◆ STUDY MATERIAL:

(** The representations of RFC 9204, 4.5.2, 4.5.4 and 4.5.6. *)
Definition line_bytes (line : FieldLine) : bytes :=
  match line with
  | IndexedLine index => put_int [] 0xC0 6 index
  | NamedLine n index value => put_int [] (if n then 0x70 else 0x50) 4 index ++ put_string [] value
  | LiteralLine n name value => put_int [] (if n then 0x30 else 0x20) 3 (zlen name) ++ name ++ put_string [] value
  end.

Definition section_bytes (lines : list FieldLine) : bytes :=
  [Byte.x00; Byte.x00] ++ concat (map line_bytes lines).

Definition line_ok (line : FieldLine) : Prop :=
  match line with
  | IndexedLine index => 0 <= index < 2 ^ 62
  | NamedLine _ index value => 0 <= index < 2 ^ 62 /\ zlen value < 2 ^ 62
  | LiteralLine _ name value => zlen name < 2 ^ 61 /\ zlen value < 2 ^ 62
  end.

(** What a line says about the status, if it is about the status. *)
Definition line_status (line : FieldLine) : option (Res string Z) :=
  match line with
  | IndexedLine index => Ok <$> static_status index
  | NamedLine _ index value => if bool_decide (is_Some (static_status index)) then Some (parse_status_code value) else None
  | LiteralLine _ name value => if bool_decide (name = str ":status") then Some (parse_status_code value) else None
  end.

Fixpoint lines_status (lines : list FieldLine) : Res string Z :=
  match lines with
  | [] => Err ":status not found in response"
  | line :: lines => match line_status line with Some r => r | None => lines_status lines end
  end.

(** The first byte of a prefixed integer. *)
Lemma put_int_head first p v rest :
  1 <= p <= 8 -> 0 <= first < 256 -> first mod 2 ^ p = 0 -> 0 <= v ->
  exists b tail w, put_int [] first p v ++ rest = b :: tail /\ bz b = first + w /\ 0 <= w < 2 ^ p.
Proof.
  intros Hp Hf Hz Hv. destruct (put_int_shape first p v Hp Hf Hz Hv) as (w & tail & -> & Hw & Hb & _).
  exists (zb (first + w)), (tail ++ rest), w. split; [done|]. split; [|done]. rewrite bz_zb. apply Z.mod_small. lia.
Qed.

(** [Z.land (bz b) m = c], where [Hb : bz b = first + w] with [w] below [n]. *)
Ltac bit_is Hb m c :=
  match type of Hb with
  | bz ?b = ?first + ?w =>
      match goal with Hw : 0 <= w < ?n |- _ =>
        let n := eval vm_compute in n in
        assert (Z.land (bz b) m = c) as -> by
          (rewrite Hb; apply Z.eqb_eq, (below (fun w => Z.land (first + w) m =? c) n w);
             [vm_compute; reflexivity|lia])
      end
  end.

Lemma znth_middle {A} (pre : list A) x rest : znth (pre ++ x :: rest) (zlen pre) = Some x.
Proof.
  unfold znth. pose proof (zlen_nonneg pre). destruct (decide (0 <= zlen pre)); [|lia].
  unfold zlen. rewrite Nat2Z.id. by apply list_lookup_middle.
Qed.

Lemma get_string_put value rest :
  zlen value < 2 ^ 62 ->
  get_string (put_string [] value ++ rest) = Some (value, zlen (put_string [] value), false).
Proof.
  intros Hv. pose proof (zlen_nonneg value). unfold put_string. rewrite <- app_assoc.
  pose proof (get_int_put_int 0 7 (zlen value) (value ++ rest) ltac:(lia) ltac:(lia) eq_refl ltac:(lia)) as Hi.
  destruct (put_int_head 0 7 (zlen value) (value ++ rest)) as (b & tail & w & E & Hb & Hw); try (lia || done).
  unfold get_string. rewrite E. bit_is Hb 0x80 0. rewrite <- E, Hi. cbn [mbind option_bind].
  pose proof (put_int_short 0 7 (zlen value) ltac:(lia) ltac:(lia) eq_refl ltac:(lia)).
  unfold checked_add64. destruct (Z.ltb_spec (zlen (put_int [] 0 7 (zlen value)) + zlen value) u64_max); [|unfold u64_max in *; lia].
  cbn [mbind option_bind]. erewrite get_slice_middle by done. cbn. by rewrite zlen_app.
Qed.

Lemma block_from_app offset l r block :
  block = l ++ r -> offset = zlen l -> block_from offset block = Ok r.
Proof.
  intros -> ->. rewrite block_from_ok by (rewrite zlen_app; pose proof (zlen_nonneg r); lia).
  f_equal. by apply zdrop_app_exact.
Qed.

Lemma status_loop_line fuel pre line rest :
  line_ok line -> zlen pre < 2 ^ 62 ->
  status_loop (S fuel) (pre ++ line_bytes line ++ rest) (zlen pre) =
    match line_status line with
    | Some r => Some r
    | None => status_loop fuel (pre ++ line_bytes line ++ rest) (zlen (pre ++ line_bytes line))
    end.
Proof.
  intros Hok Hpre. cbn [status_loop]. pose proof (zlen_nonneg pre).
  rewrite (zdrop_app_exact (zlen pre)) by done. destruct line as [index|n index value|n name value]; cbn [line_ok line_bytes line_status] in *.
  - destruct (put_int_head 0xC0 6 index rest) as (b & tail & w & E & Hb & Hw); try (lia || done).
    rewrite E, znth_middle. bit_is Hb 0x80 0x80. bit_is Hb 0x40 0x40. rewrite <- E.
    rewrite get_int_put_int by (lia || done). cbn. rewrite zlen_app. by destruct (static_status index).
  - destruct Hok as [Hi Hv]. destruct n; cbv iota; rewrite <- !app_assoc.
    all: match goal with |- context [put_int [] ?f 4 ?i ++ ?r] =>
      destruct (put_int_head f 4 i r) as (b & tail & w & E & Hb & Hw); try (lia || done) end.
    all: rewrite E, znth_middle; bit_is Hb 0x80 0; bit_is Hb 0x40 0x40; bit_is Hb 0x10 0x10; rewrite <- E.
    all: rewrite get_int_put_int by (lia || done); cbn [negb Z.eqb Pos.eqb].
    all: erewrite block_from_app; [|by rewrite app_assoc|by rewrite zlen_app]; rewrite get_string_put by done.
    all: cbn [andb]; case_bool_decide; [done|]; do 2 f_equal; rewrite !zlen_app; lia.
  - destruct Hok as [Hname Hv]. pose proof (zlen_nonneg name). destruct n; cbv iota; rewrite <- !app_assoc.
    all: match goal with |- context [put_int [] ?f 3 ?i ++ ?r] =>
      destruct (put_int_head f 3 i r) as (b & tail & w & E & Hb & Hw); try (lia || done);
      pose proof (put_int_short f 3 i ltac:(lia) ltac:(lia) eq_refl ltac:(lia)) end.
    all: rewrite E, znth_middle; bit_is Hb 0x80 0; bit_is Hb 0x40 0; bit_is Hb 0x20 0x20; bit_is Hb 0x08 0; rewrite <- E.
    all: rewrite get_int_put_int by (lia || done); cbn [negb Z.eqb Pos.eqb].
    all: match goal with |- context [checked_add64 ?x ?y] =>
      assert (checked_add64 x y = Some (x + y)) as ->
        by (unfold checked_add64; destruct (Z.ltb_spec (x + y) u64_max); [done|unfold u64_max in *; lia]) end.
    all: erewrite get_slice_middle; [|by rewrite app_assoc|by rewrite zlen_app|by rewrite zlen_app].
    all: erewrite block_from_app; [|by rewrite (app_assoc _ name), app_assoc|rewrite !zlen_app; lia].
    all: rewrite get_string_put by done.
    all: cbn [andb]; case_bool_decide; [done|]; do 2 f_equal; rewrite !zlen_app; lia.
Qed.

◆ WHAT IS EXPECTED:
Copy every line above without changes.

◆ SOLUTION TO THE PROBLEM:
(** The representations of RFC 9204, 4.5.2, 4.5.4 and 4.5.6. *)
Definition line_bytes (line : FieldLine) : bytes :=
  match line with
  | IndexedLine index => put_int [] 0xC0 6 index
  | NamedLine n index value => put_int [] (if n then 0x70 else 0x50) 4 index ++ put_string [] value
  | LiteralLine n name value => put_int [] (if n then 0x30 else 0x20) 3 (zlen name) ++ name ++ put_string [] value
  end.

Definition section_bytes (lines : list FieldLine) : bytes :=
  [Byte.x00; Byte.x00] ++ concat (map line_bytes lines).

Definition line_ok (line : FieldLine) : Prop :=
  match line with
  | IndexedLine index => 0 <= index < 2 ^ 62
  | NamedLine _ index value => 0 <= index < 2 ^ 62 /\ zlen value < 2 ^ 62
  | LiteralLine _ name value => zlen name < 2 ^ 61 /\ zlen value < 2 ^ 62
  end.

(** What a line says about the status, if it is about the status. *)
Definition line_status (line : FieldLine) : option (Res string Z) :=
  match line with
  | IndexedLine index => Ok <$> static_status index
  | NamedLine _ index value => if bool_decide (is_Some (static_status index)) then Some (parse_status_code value) else None
  | LiteralLine _ name value => if bool_decide (name = str ":status") then Some (parse_status_code value) else None
  end.

Fixpoint lines_status (lines : list FieldLine) : Res string Z :=
  match lines with
  | [] => Err ":status not found in response"
  | line :: lines => match line_status line with Some r => r | None => lines_status lines end
  end.

(** The first byte of a prefixed integer. *)
Lemma put_int_head first p v rest :
  1 <= p <= 8 -> 0 <= first < 256 -> first mod 2 ^ p = 0 -> 0 <= v ->
  exists b tail w, put_int [] first p v ++ rest = b :: tail /\ bz b = first + w /\ 0 <= w < 2 ^ p.
Proof.
  intros Hp Hf Hz Hv. destruct (put_int_shape first p v Hp Hf Hz Hv) as (w & tail & -> & Hw & Hb & _).
  exists (zb (first + w)), (tail ++ rest), w. split; [done|]. split; [|done]. rewrite bz_zb. apply Z.mod_small. lia.
Qed.

(** [Z.land (bz b) m = c], where [Hb : bz b = first + w] with [w] below [n]. *)
Ltac bit_is Hb m c :=
  match type of Hb with
  | bz ?b = ?first + ?w =>
      match goal with Hw : 0 <= w < ?n |- _ =>
        let n := eval vm_compute in n in
        assert (Z.land (bz b) m = c) as -> by
          (rewrite Hb; apply Z.eqb_eq, (below (fun w => Z.land (first + w) m =? c) n w);
             [vm_compute; reflexivity|lia])
      end
  end.

Lemma znth_middle {A} (pre : list A) x rest : znth (pre ++ x :: rest) (zlen pre) = Some x.
Proof.
  unfold znth. pose proof (zlen_nonneg pre). destruct (decide (0 <= zlen pre)); [|lia].
  unfold zlen. rewrite Nat2Z.id. by apply list_lookup_middle.
Qed.

Lemma get_string_put value rest :
  zlen value < 2 ^ 62 ->
  get_string (put_string [] value ++ rest) = Some (value, zlen (put_string [] value), false).
Proof.
  intros Hv. pose proof (zlen_nonneg value). unfold put_string. rewrite <- app_assoc.
  pose proof (get_int_put_int 0 7 (zlen value) (value ++ rest) ltac:(lia) ltac:(lia) eq_refl ltac:(lia)) as Hi.
  destruct (put_int_head 0 7 (zlen value) (value ++ rest)) as (b & tail & w & E & Hb & Hw); try (lia || done).
  unfold get_string. rewrite E. bit_is Hb 0x80 0. rewrite <- E, Hi. cbn [mbind option_bind].
  pose proof (put_int_short 0 7 (zlen value) ltac:(lia) ltac:(lia) eq_refl ltac:(lia)).
  unfold checked_add64. destruct (Z.ltb_spec (zlen (put_int [] 0 7 (zlen value)) + zlen value) u64_max); [|unfold u64_max in *; lia].
  cbn [mbind option_bind]. erewrite get_slice_middle by done. cbn. by rewrite zlen_app.
Qed.

Lemma block_from_app offset l r block :
  block = l ++ r -> offset = zlen l -> block_from offset block = Ok r.
Proof.
  intros -> ->. rewrite block_from_ok by (rewrite zlen_app; pose proof (zlen_nonneg r); lia).
  f_equal. by apply zdrop_app_exact.
Qed.

Lemma status_loop_line fuel pre line rest :
  line_ok line -> zlen pre < 2 ^ 62 ->
  status_loop (S fuel) (pre ++ line_bytes line ++ rest) (zlen pre) =
    match line_status line with
    | Some r => Some r
    | None => status_loop fuel (pre ++ line_bytes line ++ rest) (zlen (pre ++ line_bytes line))
    end.
Proof.
  intros Hok Hpre. cbn [status_loop]. pose proof (zlen_nonneg pre).
  rewrite (zdrop_app_exact (zlen pre)) by done. destruct line as [index|n index value|n name value]; cbn [line_ok line_bytes line_status] in *.
  - destruct (put_int_head 0xC0 6 index rest) as (b & tail & w & E & Hb & Hw); try (lia || done).
    rewrite E, znth_middle. bit_is Hb 0x80 0x80. bit_is Hb 0x40 0x40. rewrite <- E.
    rewrite get_int_put_int by (lia || done). cbn. rewrite zlen_app. by destruct (static_status index).
  - destruct Hok as [Hi Hv]. destruct n; cbv iota; rewrite <- !app_assoc.
    all: match goal with |- context [put_int [] ?f 4 ?i ++ ?r] =>
      destruct (put_int_head f 4 i r) as (b & tail & w & E & Hb & Hw); try (lia || done) end.
    all: rewrite E, znth_middle; bit_is Hb 0x80 0; bit_is Hb 0x40 0x40; bit_is Hb 0x10 0x10; rewrite <- E.
    all: rewrite get_int_put_int by (lia || done); cbn [negb Z.eqb Pos.eqb].
    all: erewrite block_from_app; [|by rewrite app_assoc|by rewrite zlen_app]; rewrite get_string_put by done.
    all: cbn [andb]; case_bool_decide; [done|]; do 2 f_equal; rewrite !zlen_app; lia.
  - destruct Hok as [Hname Hv]. pose proof (zlen_nonneg name). destruct n; cbv iota; rewrite <- !app_assoc.
    all: match goal with |- context [put_int [] ?f 3 ?i ++ ?r] =>
      destruct (put_int_head f 3 i r) as (b & tail & w & E & Hb & Hw); try (lia || done);
      pose proof (put_int_short f 3 i ltac:(lia) ltac:(lia) eq_refl ltac:(lia)) end.
    all: rewrite E, znth_middle; bit_is Hb 0x80 0; bit_is Hb 0x40 0; bit_is Hb 0x20 0x20; bit_is Hb 0x08 0; rewrite <- E.
    all: rewrite get_int_put_int by (lia || done); cbn [negb Z.eqb Pos.eqb].
    all: match goal with |- context [checked_add64 ?x ?y] =>
      assert (checked_add64 x y = Some (x + y)) as ->
        by (unfold checked_add64; destruct (Z.ltb_spec (x + y) u64_max); [done|unfold u64_max in *; lia]) end.
    all: erewrite get_slice_middle; [|by rewrite app_assoc|by rewrite zlen_app|by rewrite zlen_app].
    all: erewrite block_from_app; [|by rewrite (app_assoc _ name), app_assoc|rewrite !zlen_app; lia].
    all: rewrite get_string_put by done.
    all: cbn [andb]; case_bool_decide; [done|]; do 2 f_equal; rewrite !zlen_app; lia.
Qed.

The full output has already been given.